Just what is so worrying about human DNA in a pig's brain? After all, the whole idea is to put bits of human DNA in its pancreas (and subsequently, heart, liver, lungs, kidneys). Perhaps we think that a pig would suffer more if it had some human DNA in its brain than it would if it just had human DNA engineered into its pancreas. This seems unlikely. Rather, the fear is that human DNA in the brain will mean that the pig's suffering is (at least in part) human suffering, and therefore morally wrong. We can deliberately cause suffering to pigs to further our own interests. But we cannot deliberately cause suffering to other humans. This is the moral boundary that must not be crossed.
So we will kill the entity that we have created in case it would be morally wrong to make it suffer. But how many animals suffered in the process of the DNA getting there? Will the sow who carried these piglets suffer when she undergoes an extended abortion to remove the embryo piglets? Will she survive the procedure that ends the life of her human-created offspring?
We often speak of genetically modified (GM) pig organs as though they materialised from nothing. But behind the scenes there are ranks of sows being forcibly inseminated, used as living incubators to produce commodities for our benefit. Of course, we use animals in these ways all the time. Factory farms raise pigs as so many packages of pre-dead meat. Those who are not already concerned about animal welfare may see nothing special to worry about in the GM pig news. As long as these are definitely pigs, there is no cause for anxiety.
Perhaps this is a chance to reconsider whether our moral categories are correct. As the philosopher Peter Singer has noted, we have a long history of making and enacting moral distinctions that enable us to feel justified in profiting from the suffering of others. For many millennia women have been taken to be man's moral inferior. Women's sexual functions, their offspring and their property were controlled in the interests of the powerful in society. This was perceived as a moral necessity stemming from women's innate weakness.
Another example is that of slavery. Slaves - like women - were deemed to be morally inferior; their interests were of less importance so they could be used to further the interests of the ruling classes. (It is interesting to contemplate the directions in which these moral convictions might have led us, if the feasibility of organ transplantation had overlapped with the moral acceptance of slavery.)

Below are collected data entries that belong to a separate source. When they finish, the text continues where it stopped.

Definition clear_path (k : file_table) (exerciseID : Z) (path : string) (t : Tables) : Tables :=
  set_file_rows k (filter (fun x : Z * (Z * string) => x.2 <> (exerciseID, path)) (file_rows k t)) t.

(** The rows of an exercise, by identity. *)
Definition files_of (k : file_table) (exerciseID : Z) (t : Tables) : list ExerciseFile :=
  (fun x : Z * (Z * string) => mk_exercise_file x.1 exerciseID x.2.2) <$>
    sorted_keys (fun x : Z * (Z * string) => x.2.1 = exerciseID) (file_rows k t).

(** [WHERE id = $1 AND exercise_id = $2]. *)
Definition find_file (k : file_table) (fileID exerciseID : Z) (t : Tables) : option string :=
  x ← file_rows k t !! fileID; if decide (x.1 = exerciseID) then Some x.2 else None.

Section Files.
Context (fault : nat -> bool) (token : nat -> string).

Local Abbreviation ask f := (query fault ErrServer f).
Local Abbreviation put f := (exec fault ErrServer f).

(** [queryCompilationFiles] and [queryAttachedFiles]. *)
Definition queryFiles (k : file_table) (exerciseID : Z) : svc (list ExerciseFile) := ask (files_of k exerciseID).

(** The transaction of both services: the row under the name is replaced, and its
    object, which comes back when the transaction fails. *)
Definition store_file (k : file_table) (exerciseID : Z) (file : UploadedFile) : act Z :=
  let name := FileBasename (uf_Filename file) in
  with_tx fault (
    _ ← on_db (put (fun t => Some (clear_path k exerciseID name t)));
    fileID ← next_id (file_sequence k);
    _ ← on_db (put (insert_exercise_file k fileID exerciseID name));
    items ← or_else (Replace fault token files_bucket [] (file_key k exerciseID name) (as_object file)) (Restore fault files_bucket []);
    _ ← or_else (commit_tx fault) (Restore fault files_bucket items);
    _ ← Discard fault files_bucket items;
    mret fileID).
(* ===== verification/Podman.v ===== *)
(** * The container runtime

    [src/judge/internal/podman/client.go] and [limits.go]: what the judge asks podman for
    a run, the containers it prunes and the images it pulls, and the log of a container
    cut into lines. Podman's answers are arguments; requests are not modelled further
    than that, nor the text of [socketAdvice]. *)

From S2P Require Import Prelude GoStrings GoPath JudgeConfig Quota.
Local Open Scope Z_scope.

(** ** Limits *)

Definition cpuPeriodMicros : Z := 100000.

Record PodmanLimits := mk_podman_limits {
  pl_MemoryBytes : Z; pl_PidsLimit : Z; pl_CPUQuota : Z; pl_TmpfsBytes : Z; pl_DisableCgroups : bool
}.

(** [spec.LinuxResources]; [None] is an absent block. *)
Record LinuxResources := mk_resources {
  lr_Memory : option (Z * Z); lr_Pids : option Z; lr_CPU : option (Z * Z)
}.

Definition Configured (l : PodmanLimits) : bool := (0 <? pl_MemoryBytes l) || (0 <? pl_PidsLimit l) || (0 <? pl_CPUQuota l).

(** The limit of memory and swap together is the limit of memory. *)
Definition Resources (l : PodmanLimits) : option LinuxResources :=
  if negb (Configured l) then None
  else Some (mk_resources
    (if 0 <? pl_MemoryBytes l then Some (pl_MemoryBytes l, pl_MemoryBytes l) else None)
    (if 0 <? pl_PidsLimit l then Some (pl_PidsLimit l) else None)
    (if 0 <? pl_CPUQuota l then Some (pl_CPUQuota l, cpuPeriodMicros) else None)).

(** ** The specification of a container *)

Inductive ns_mode := Private | NoNetwork.
Record Mount := mk_mount { mt_Type : string; mt_Source : string; mt_Destination : string; mt_Options : list string }.

(** The fields of [specgen.SpecGenerator] the judge sets. *)
Record SpecGenerator := mk_spec {
  sg_Image : string; sg_Name : string; sg_Labels : list (string * string);
  sg_PidNS : ns_mode; sg_UtsNS : ns_mode; sg_IpcNS : ns_mode; sg_CgroupNS : ns_mode; sg_NetNS : ns_mode;
  sg_NoNewPrivileges : bool; sg_CapDrop : list string; sg_CgroupsMode : string; sg_ResourceLimits : option LinuxResources;
  sg_Umask : string; sg_ReadOnlyFilesystem : bool; sg_ReadWriteTmpfs : bool; sg_Mounts : list Mount
}.

Record RunConfig := mk_run_config { rc_Name : string; rc_Image : string; rc_MountSource : string; rc_Labels : list (string * string) }.

Definition containerUmask := "0000".
Definition defaultTmpfsBytes : Z := 256 * 2 ^ 20.
Definition runTmpfsBytes : Z := 16 * 2 ^ 20.

Definition tmpfs (destination : string) (size : Z) : Mount :=
  mk_mount "tmpfs" "" destination ["rw"; "nosuid"; "nodev"; "size=" +:+ fmt_int size].

Definition specFor (rc : RunConfig) (limits : PodmanLimits) : SpecGenerator :=
  mk_spec (rc_Image rc) (rc_Name rc) (rc_Labels rc) Private Private Private Private NoNetwork true ["ALL"]
    (if pl_DisableCgroups limits then "disabled" else "") (if pl_DisableCgroups limits then None else Resources limits)
    containerUmask true false
    [mk_mount "bind" (rc_MountSource rc) "/root" ["rw"; "z"];
     tmpfs "/tmp" (if pl_TmpfsBytes limits <=? 0 then defaultTmpfsBytes else pl_TmpfsBytes limits); tmpfs "/run" runTmpfsBytes].
(** * Errand scheduler: sequencer and timeline builders

    A shallow embedding of the scheduling core of the errand planner:

    - [calculateOptimalRoute] (Map component): splits the tasks into
      fixed-deadline and flexible ones, sorts each group and concatenates;
    - [Forward.createTimeAwareSchedule] and [Forward.statusIcon]: the
      forward-accumulating timeline and its lateness classification;
    - [Backward.createTimeAwareSchedule] and [Backward.statusIcon]: the
      backward-from-deadline timeline and its classification.

    JavaScript values are modelled as follows.  A [Date] is its time value
    in milliseconds, [None] standing for an Invalid Date (NaN); time values
    are taken inside the range where the Date constructor keeps an integer
    unchanged.  Coordinates and distances are rationals.  The two library
    functions the code calls, Date parsing of a string and the spherical
    distance of the maps library, are parameters of the development. *)

From Stdlib Require Import List ZArith QArith Qround Qabs String Bool Lia.
From Stdlib Require Import Permutation Sorted.
Import ListNotations.

Set Implicit Arguments.

(* ================================================================== *)
(** ** JavaScript runtime pieces *)
(* ================================================================== *)

Module Js.

(** A JavaScript number as far as a sort comparator can return one. *)
Inductive number : Type :=
| NaN
| Num (q : Q).

(** A Date object: its time value in milliseconds since the epoch, or
    [None] for an Invalid Date, whose [getTime()] is NaN. *)
Definition Date : Type := option Z.

(** [new Date(ms)] for a millisecond count that may be NaN. *)
Definition newDate (ms : option Z) : Date := ms.

(** [d.getTime()]. *)
Definition getTime (d : Date) : option Z := d.

(** [x + y] on numbers that may be NaN. *)
Definition add (x y : option Z) : option Z :=
  match x, y with
  | Some a, Some b => Some (a + b)%Z
  | _, _ => None
  end.

(** [x - y] on numbers that may be NaN. *)
Definition sub (x y : option Z) : option Z :=
  match x, y with
  | Some a, Some b => Some (a - b)%Z
  | _, _ => None
  end.

(** [a - b] on two Dates, as the deadline comparator computes it. *)
Definition dateDiff (a b : Date) : number :=
  match sub (getTime a) (getTime b) with
  | Some d => Num (inject_Z d)
  | None => NaN
  end.

(** [a > b] on two Dates: false as soon as one side is NaN. *)
Definition dateGt (a b : Date) : bool :=
  match getTime a, getTime b with
  | Some x, Some y => (y <? x)%Z
  | _, _ => false
  end.

(** [n / d] for a number [n] that may be NaN and a non-zero constant. *)
Definition quot (n : number) (d : Q) : number :=
  match n with
  | NaN => NaN
  | Num q => Num (q / d)
  end.

(** [n < c]: false when [n] is NaN. *)
Definition lt (n : number) (c : Q) : bool :=
  match n with
  | NaN => false
  | Num q => negb (Qle_bool c q)
  end.

(** [Math.ceil(v / 60)] for a whole number of seconds. *)
Definition ceilDiv60 (v : Z) : Z := Qceiling (inject_Z v / 60).

(** Exceptions the modelled code can raise. *)
Inductive error : Type :=
| TypeError.

Inductive result (A : Type) : Type :=
| Ok (a : A)
| Throw (e : error).

Arguments Ok {A} a.
Arguments Throw {A} e.

(** *** [Array.prototype.sort]

    The sort is stable.  It is modelled as an insertion sort that takes
    the elements in array order and moves each one past the elements it
    sorts strictly after.  The comparator's NaN counts as zero.  For a
    consistent comparator the language fixes the result, the one ordered
    rearrangement that keeps tied elements in their order, and the model
    returns it ([sort_unique] below).  For an inconsistent one, such as a
    comparator that returns NaN on some pairs only, the order is left to
    the engine, and the model need not agree with a given engine; the
    results below either assume a consistent comparator or use only that
    the sort rearranges, except the counterexample to the deadline order,
    whose input V8 leaves in place just as the model does (every
    comparison made there involves the missing deadline and is NaN, so
    the array counts as sorted). *)
Section Sort.
Context {A : Type}.
Variable comparefn : A -> A -> number.

Definition SortCompare (x y : A) : Q :=
  match comparefn x y with
  | NaN => 0
  | Num v => v
  end.

(** [x] sorts strictly after [y]. *)
Definition after (x y : A) : bool := negb (Qle_bool (SortCompare x y) 0).

(** Neither of [x] and [y] sorts strictly after the other. *)
Definition tied (x y : A) : bool := negb (after x y) && negb (after y x).

Fixpoint insert (x : A) (l : list A) : list A :=
  match l with
  | [] => [x]
  | y :: l' => if after x y then y :: insert x l' else x :: y :: l'
  end.

Fixpoint sort (l : list A) : list A :=
  match l with
  | [] => []
  | x :: l' => insert x (sort l')
  end.
End Sort.

End Js.

(* ================================================================== *)
(** ** Data model *)
(* ================================================================== *)

(** The [durationMinutes] field of a task: missing, [null] or a number of
    minutes. *)
Inductive Duration : Type :=
| DurAbsent
| DurNull
| DurNum (m : Z).

(** The [mustArriveBy] field of a task: missing, [null] or an ISO 8601
    string. *)
Inductive Deadline : Type :=
| ByAbsent
| ByNull
| ByIso (s : string).

(** [new google.maps.LatLng(lat, lng)], also the shape of [userLocation]. *)
Record LatLng : Type := mkLatLng { latOf : Q; lngOf : Q }.

Module Task.
Record t : Type := mk {
  id : string;
  title : string;
  address : string;
  lat : Q;
  lng : Q;
  durationMinutes : Duration;
  mustArriveBy : Deadline;
  fixedTime : bool
}.
End Task.

(** A leg of the directions result; [value] is [leg.duration.value], the
    travel time in seconds. *)
Record Leg : Type := mkLeg { value : Z }.

Record Route : Type := mkRoute { legs : list Leg }.

(** Truthiness of [task.mustArriveBy]. *)
Definition truthy (d : Deadline) : bool :=
  match d with
  | ByAbsent | ByNull => false
  | ByIso s => negb (String.eqb s EmptyString)
  end.

(** [task.durationMinutes * 60 * 1000]: a missing field gives NaN, [null]
    counts as zero. *)
Definition durationMs (d : Duration) : option Z :=
  match d with
  | DurAbsent => None
  | DurNull => Some 0%Z
  | DurNum m => Some (m * 60 * 1000)%Z
  end.

(** The task with its [durationMinutes] field removed. *)
Definition withoutDuration (t : Task.t) : Task.t :=
  Task.mk (Task.id t) (Task.title t) (Task.address t) (Task.lat t)
          (Task.lng t) DurAbsent (Task.mustArriveBy t) (Task.fixedTime t).

(** The task list in which every zero duration is a missing one. *)
Definition zeroAsMissing (t : Task.t) : Task.t :=
  match Task.durationMinutes t with
  | DurNum 0 => withoutDuration t
  | _ => t
  end.

(** [task.durationMinutes || 30]. *)
Definition durationOr30 (d : Duration) : Z :=
  match d with
  | DurAbsent | DurNull => 30%Z
  | DurNum m => if (m =? 0)%Z then 30%Z else m
  end.

(* ================================================================== *)
(** ** The sequencer (Map component) *)
(* ================================================================== *)

Section Sequencer.

(** [Date.parse] on a string: [None] when the string is not a date. *)
Variable parse : string -> option Z.

(** [google.maps.geometry.spherical.computeDistanceBetween]. *)
Variable computeDistanceBetween : LatLng -> LatLng -> Q.

(** [new Date(task.mustArriveBy)]. *)
Definition dateOf (d : Deadline) : Js.Date :=
  match d with
  | ByAbsent => None
  | ByNull => Js.newDate (Some 0%Z)
  | ByIso s => Js.newDate (parse s)
  end.

Definition distanceBetween (lat1 lng1 lat2 lng2 : Q) : Q :=
  computeDistanceBetween (mkLatLng lat1 lng1) (mkLatLng lat2 lng2).

(** The comparator of the fixed tasks:
    [new Date(a.mustArriveBy) - new Date(b.mustArriveBy)]. *)
Definition byDeadline (a b : Task.t) : Js.number :=
  Js.dateDiff (dateOf (Task.mustArriveBy a)) (dateOf (Task.mustArriveBy b)).

(** The comparator of the flexible tasks: difference of the two
    distances to the reference point. *)
Definition byDistance (referencePoint : LatLng) (a b : Task.t) : Js.number :=
  Js.Num
    (distanceBetween (latOf referencePoint) (lngOf referencePoint)
                     (Task.lat a) (Task.lng a)
     - distanceBetween (latOf referencePoint) (lngOf referencePoint)
                       (Task.lat b) (Task.lng b)).

Definition fixedTasks (tasks : list Task.t) : list Task.t :=
  Js.sort byDeadline (filter Task.fixedTime tasks).

Definition flexibleTasks (tasks : list Task.t) : list Task.t :=
  filter (fun t => negb (Task.fixedTime t)) tasks.

(** The last fixed task when there is one, the user's location otherwise. *)
Definition referencePoint (tasks : list Task.t) (userLocation : LatLng)
  : LatLng :=
  match fixedTasks tasks with
  | [] => mkLatLng (latOf userLocation) (lngOf userLocation)
  | t0 :: rest =>
      let r := last rest t0 in mkLatLng (Task.lat r) (Task.lng r)
  end.

Definition orderedFlexible (tasks : list Task.t) (userLocation : LatLng)
  : list Task.t :=
  if (0 <? List.length (flexibleTasks tasks))%nat
  then Js.sort (byDistance (referencePoint tasks userLocation))
               (flexibleTasks tasks)
  else flexibleTasks tasks.

(** The [finalOrder] that [calculateOptimalRoute] hands to the route
    drawing. *)
Definition calculateOptimalRoute (tasks : list Task.t)
           (userLocation : LatLng) : list Task.t :=
  fixedTasks tasks ++ orderedFlexible tasks userLocation.

(** *** Orders used to state the results *)

(** [a]'s deadline is a valid time no later than [b]'s. *)
Definition deadlineLe (a b : Task.t) : Prop :=
  match dateOf (Task.mustArriveBy a), dateOf (Task.mustArriveBy b) with
  | Some x, Some y => (x <= y)%Z
  | _, _ => False
  end.

(** [a]'s deadline is not later than [b]'s as far as both are valid times;
    a task without a valid deadline is never out of order. *)
Definition notDueAfter (a b : Task.t) : Prop :=
  match dateOf (Task.mustArriveBy a), dateOf (Task.mustArriveBy b) with
  | Some x, Some y => (x <= y)%Z
  | _, _ => True
  end.

(** [a] is no farther from [p] than [b]. *)
Definition distanceLe (p : LatLng) (a b : Task.t) : Prop :=
  computeDistanceBetween p (mkLatLng (Task.lat a) (Task.lng a))
  <= computeDistanceBetween p (mkLatLng (Task.lat b) (Task.lng b)).

(** *** Readings of the specification the code is compared with *)

(** A task is malformed when it is flagged fixed without a deadline that
    can be used: missing, null, empty or not a date. *)
Definition malformed (t : Task.t) : bool :=
  Task.fixedTime t
  && negb (truthy (Task.mustArriveBy t)
           && match dateOf (Task.mustArriveBy t) with
              | Some _ => true
              | None => false
              end).

(** The task as the specification wants a malformed one handled: as a
    flexible task. *)
Definition treatedAsFlexible (t : Task.t) : Task.t :=
  if malformed t
  then Task.mk (Task.id t) (Task.title t) (Task.address t) (Task.lat t)
               (Task.lng t) (Task.durationMinutes t) (Task.mustArriveBy t)
               false
  else t.

(** The anchor as the specification words it: the last fixed stop of the
    route when there is one, the origin otherwise. *)
Definition anchorOf (fixed : list Task.t) (originPoint : LatLng) : LatLng :=
  match rev fixed with
  | [] => originPoint
  | r :: _ => mkLatLng (Task.lat r) (Task.lng r)
  end.

(** The chained nearest-neighbour walk the design decides against: the
    nearest remaining task is visited next and becomes the new reference
    point.  [pickNearest] returns the task of [best :: l] nearest to [p],
    the first one on ties, and the others in their order. *)
Fixpoint pickNearest (p : LatLng) (best : Task.t) (l : list Task.t)
  : Task.t * list Task.t :=
  match l with
  | [] => (best, [])
  | y :: l' =>
      if Qle_bool (computeDistanceBetween p (mkLatLng (Task.lat best) (Task.lng best)))
                  (computeDistanceBetween p (mkLatLng (Task.lat y) (Task.lng y)))
      then let (b, r) := pickNearest p best l' in (b, y :: r)
      else let (b, r) := pickNearest p y l' in (b, best :: r)
  end.

Fixpoint nearestNeighbourChain (fuel : nat) (p : LatLng) (l : list Task.t)
  : list Task.t :=
  match fuel, l with
  | S fuel', x :: l' =>
      let (b, r) := pickNearest p x l' in
      b :: nearestNeighbourChain fuel' (mkLatLng (Task.lat b) (Task.lng b)) r
  | _, _ => []
  end.

End Sequencer.

(* ================================================================== *)
(** ** Status shown next to a stop *)
(* ================================================================== *)

(** The status prefix of a schedule line: the empty string, or the red
    LATE, yellow TIGHT or green ON TIME marker. *)
Inductive StatusIcon : Type :=
| NoIcon
| LATE
| TIGHT
| ON_TIME.

(** The classification as the specification words it, for an arrival at
    [a] and a deadline [t] in milliseconds: late after the deadline, tight
    within five minutes of it (bounds included), on time otherwise. *)
Definition statusAsSpecified (a t : Z) : StatusIcon :=
  if (t <? a)%Z then LATE
  else if (t - a <=? 5 * 60000)%Z then TIGHT
  else ON_TIME.

(** What it means for [icon] to classify an arrival at [a] against a
    deadline [t], both in milliseconds, with a five-minute threshold that
    belongs to the on-time side. *)
Definition classifies (icon : StatusIcon) (a t : Z) : Prop :=
  icon <> NoIcon
  /\ (icon = LATE <-> (t < a)%Z)
  /\ (icon = TIGHT <-> (0 <= t - a < 5 * 60000)%Z)
  /\ (icon = ON_TIME <-> (5 * 60000 <= t - a)%Z).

In the American slave-owning states, black people were believed to suffer less as slaves than white people would in similar conditions. But difficulties occurred when the moral boundaries between white and black became blurred. The terms quadroon, octoroon, quintoon came into use to categorise these problematic leakages across moral boundaries. The crucial thing was to ascertain whether a slave had some 'black blood' and to ensure that no pure-blooded white person would ever be subjected to such a fate.
Looking back, the parallels with the current debate are clear. They likewise highlight the central question: if it would be so terrible to treat one of us like this, perhaps it is also terrible to treat one of them like this. Like the slave owners of the past, our inclination is to avoid the problem by policing the moral borders ever more militantly to ensure that we can distinguish between us and them.
Human beings have extraordinary abilities. They can create - and believe in - moral boundaries and differences that enable them to use others as commodities and to disregard their suffering. When these boundaries are challenged, we have a choice: should we critically evaluate our assumptions and ask ourselves whether self-interest is obscuring our moral vision? Or should we continue to invent new sub-classifications and construct ever-more elaborate barriers to separate ourselves from those whose suffering we do not want to acknowledge?